**Record excerpts**
• • • • •

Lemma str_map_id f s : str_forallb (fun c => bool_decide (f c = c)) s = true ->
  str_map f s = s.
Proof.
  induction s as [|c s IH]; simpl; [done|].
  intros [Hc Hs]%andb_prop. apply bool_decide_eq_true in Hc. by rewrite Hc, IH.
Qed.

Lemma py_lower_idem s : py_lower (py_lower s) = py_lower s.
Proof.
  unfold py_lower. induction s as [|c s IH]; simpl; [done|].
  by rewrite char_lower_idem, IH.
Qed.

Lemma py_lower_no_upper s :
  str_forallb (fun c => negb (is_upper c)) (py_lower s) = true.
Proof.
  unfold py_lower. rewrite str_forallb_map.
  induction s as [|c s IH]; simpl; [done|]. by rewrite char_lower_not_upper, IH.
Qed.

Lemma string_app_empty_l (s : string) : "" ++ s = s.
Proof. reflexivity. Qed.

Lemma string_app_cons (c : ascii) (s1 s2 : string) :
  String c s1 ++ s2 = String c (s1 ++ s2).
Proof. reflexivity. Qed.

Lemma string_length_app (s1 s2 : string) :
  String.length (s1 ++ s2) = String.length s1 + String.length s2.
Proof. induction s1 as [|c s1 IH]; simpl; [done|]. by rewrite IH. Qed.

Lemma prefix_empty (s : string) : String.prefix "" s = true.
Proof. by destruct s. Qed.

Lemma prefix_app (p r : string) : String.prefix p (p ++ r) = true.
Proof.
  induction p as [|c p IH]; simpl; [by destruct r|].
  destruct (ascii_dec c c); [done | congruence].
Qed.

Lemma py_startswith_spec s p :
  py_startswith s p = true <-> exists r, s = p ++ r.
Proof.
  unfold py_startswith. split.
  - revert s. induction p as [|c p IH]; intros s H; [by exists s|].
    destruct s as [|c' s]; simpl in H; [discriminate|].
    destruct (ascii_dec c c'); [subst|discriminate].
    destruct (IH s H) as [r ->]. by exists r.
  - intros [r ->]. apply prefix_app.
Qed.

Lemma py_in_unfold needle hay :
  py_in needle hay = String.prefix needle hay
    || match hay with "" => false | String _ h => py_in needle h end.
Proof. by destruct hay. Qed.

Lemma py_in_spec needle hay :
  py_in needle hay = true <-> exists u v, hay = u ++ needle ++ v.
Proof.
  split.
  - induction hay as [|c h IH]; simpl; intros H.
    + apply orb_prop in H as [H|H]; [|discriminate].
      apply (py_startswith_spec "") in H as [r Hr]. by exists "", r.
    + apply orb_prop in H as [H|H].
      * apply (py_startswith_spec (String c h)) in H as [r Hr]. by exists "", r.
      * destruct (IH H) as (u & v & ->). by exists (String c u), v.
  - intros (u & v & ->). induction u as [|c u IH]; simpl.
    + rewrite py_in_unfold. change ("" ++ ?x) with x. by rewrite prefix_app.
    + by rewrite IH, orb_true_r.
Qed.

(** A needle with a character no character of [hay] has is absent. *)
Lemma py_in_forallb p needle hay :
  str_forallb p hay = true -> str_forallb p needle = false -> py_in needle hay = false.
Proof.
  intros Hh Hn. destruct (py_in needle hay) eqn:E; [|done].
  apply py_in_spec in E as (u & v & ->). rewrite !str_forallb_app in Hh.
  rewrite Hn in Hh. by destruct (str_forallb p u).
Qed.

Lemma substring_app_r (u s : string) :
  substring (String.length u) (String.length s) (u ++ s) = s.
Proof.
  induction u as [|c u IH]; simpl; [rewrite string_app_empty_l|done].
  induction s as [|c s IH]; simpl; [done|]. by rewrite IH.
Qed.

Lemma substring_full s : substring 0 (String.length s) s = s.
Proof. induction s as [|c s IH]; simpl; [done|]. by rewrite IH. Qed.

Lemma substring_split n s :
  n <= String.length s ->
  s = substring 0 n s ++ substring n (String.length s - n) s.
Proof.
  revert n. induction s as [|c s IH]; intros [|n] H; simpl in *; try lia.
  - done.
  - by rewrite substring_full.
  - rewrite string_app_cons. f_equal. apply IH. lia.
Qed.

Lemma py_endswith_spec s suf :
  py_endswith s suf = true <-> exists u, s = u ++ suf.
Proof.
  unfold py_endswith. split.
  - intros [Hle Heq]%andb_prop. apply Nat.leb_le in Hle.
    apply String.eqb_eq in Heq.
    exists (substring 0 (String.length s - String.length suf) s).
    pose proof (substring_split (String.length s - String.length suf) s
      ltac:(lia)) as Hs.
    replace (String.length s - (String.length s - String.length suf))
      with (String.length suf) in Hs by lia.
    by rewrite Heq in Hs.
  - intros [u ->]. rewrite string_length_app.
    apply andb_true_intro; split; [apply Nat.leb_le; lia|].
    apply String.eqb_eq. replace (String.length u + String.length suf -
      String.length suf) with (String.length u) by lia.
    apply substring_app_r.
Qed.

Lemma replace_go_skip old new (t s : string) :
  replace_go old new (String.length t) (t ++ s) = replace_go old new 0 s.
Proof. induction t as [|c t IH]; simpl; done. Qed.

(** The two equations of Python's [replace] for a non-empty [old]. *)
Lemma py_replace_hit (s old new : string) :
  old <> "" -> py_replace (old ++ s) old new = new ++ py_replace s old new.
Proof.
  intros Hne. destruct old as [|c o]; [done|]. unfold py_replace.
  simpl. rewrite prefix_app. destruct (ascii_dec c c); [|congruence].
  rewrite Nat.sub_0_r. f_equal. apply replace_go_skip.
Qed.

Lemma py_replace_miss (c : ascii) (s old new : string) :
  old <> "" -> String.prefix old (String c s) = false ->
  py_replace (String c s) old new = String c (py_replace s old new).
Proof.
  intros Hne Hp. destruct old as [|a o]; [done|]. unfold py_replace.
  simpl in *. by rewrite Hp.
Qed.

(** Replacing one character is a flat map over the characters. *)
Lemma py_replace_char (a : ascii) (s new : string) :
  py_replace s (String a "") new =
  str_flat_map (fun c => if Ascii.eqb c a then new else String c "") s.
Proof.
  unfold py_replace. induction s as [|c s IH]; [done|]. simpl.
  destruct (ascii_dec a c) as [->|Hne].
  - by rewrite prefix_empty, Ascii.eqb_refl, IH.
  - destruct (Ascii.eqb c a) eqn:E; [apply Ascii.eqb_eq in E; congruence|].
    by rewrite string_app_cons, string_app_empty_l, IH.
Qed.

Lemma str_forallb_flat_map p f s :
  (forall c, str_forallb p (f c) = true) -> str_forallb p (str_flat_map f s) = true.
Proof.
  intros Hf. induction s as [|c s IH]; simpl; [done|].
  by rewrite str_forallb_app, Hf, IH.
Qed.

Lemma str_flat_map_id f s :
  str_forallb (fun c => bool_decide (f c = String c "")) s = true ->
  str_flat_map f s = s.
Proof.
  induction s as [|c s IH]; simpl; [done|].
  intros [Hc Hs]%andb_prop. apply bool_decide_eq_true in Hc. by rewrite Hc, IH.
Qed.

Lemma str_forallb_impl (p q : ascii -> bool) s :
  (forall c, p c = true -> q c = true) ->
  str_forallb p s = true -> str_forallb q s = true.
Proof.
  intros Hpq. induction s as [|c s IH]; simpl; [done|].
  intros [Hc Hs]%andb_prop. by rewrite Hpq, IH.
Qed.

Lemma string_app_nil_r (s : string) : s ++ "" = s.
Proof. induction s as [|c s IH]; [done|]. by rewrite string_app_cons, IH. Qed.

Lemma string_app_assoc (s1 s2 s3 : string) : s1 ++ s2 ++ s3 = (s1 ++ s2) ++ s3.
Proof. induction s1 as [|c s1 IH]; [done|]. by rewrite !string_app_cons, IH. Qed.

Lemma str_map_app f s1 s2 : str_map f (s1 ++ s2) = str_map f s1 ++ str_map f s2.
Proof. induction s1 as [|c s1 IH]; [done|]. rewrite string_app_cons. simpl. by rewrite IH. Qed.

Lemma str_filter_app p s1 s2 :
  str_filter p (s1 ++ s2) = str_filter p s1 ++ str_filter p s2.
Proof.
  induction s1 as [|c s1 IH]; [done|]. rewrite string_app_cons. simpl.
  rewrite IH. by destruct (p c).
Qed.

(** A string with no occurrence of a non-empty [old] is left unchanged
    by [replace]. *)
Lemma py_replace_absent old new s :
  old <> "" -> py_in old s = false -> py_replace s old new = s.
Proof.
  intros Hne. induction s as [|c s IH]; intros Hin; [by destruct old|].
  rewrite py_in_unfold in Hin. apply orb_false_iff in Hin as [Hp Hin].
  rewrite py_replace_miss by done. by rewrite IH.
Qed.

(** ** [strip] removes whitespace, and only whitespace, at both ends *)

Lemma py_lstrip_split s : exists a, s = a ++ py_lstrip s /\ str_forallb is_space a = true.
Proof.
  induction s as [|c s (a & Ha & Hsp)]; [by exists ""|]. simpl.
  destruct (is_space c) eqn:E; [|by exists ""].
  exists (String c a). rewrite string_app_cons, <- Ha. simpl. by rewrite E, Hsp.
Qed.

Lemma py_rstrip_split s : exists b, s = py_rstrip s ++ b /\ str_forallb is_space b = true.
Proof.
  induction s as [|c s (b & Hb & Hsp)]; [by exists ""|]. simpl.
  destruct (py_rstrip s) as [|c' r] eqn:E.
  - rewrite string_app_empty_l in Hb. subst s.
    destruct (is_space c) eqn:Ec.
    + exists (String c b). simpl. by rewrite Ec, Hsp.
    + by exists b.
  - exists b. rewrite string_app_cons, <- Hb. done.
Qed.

• • • • •

**Requirement**
From the records above, copy out the line with "s = substring", the line with "unfold py_endswith. split.", and every line between them, word for word.

**Worked solution**
  s = substring 0 n s ++ substring n (String.length s - n) s.
Proof.
  revert n. induction s as [|c s IH]; intros [|n] H; simpl in *; try lia.
  - done.
  - by rewrite substring_full.
  - rewrite string_app_cons. f_equal. apply IH. lia.
Qed.

Lemma py_endswith_spec s suf :
  py_endswith s suf = true <-> exists u, s = u ++ suf.
Proof.
  unfold py_endswith. split.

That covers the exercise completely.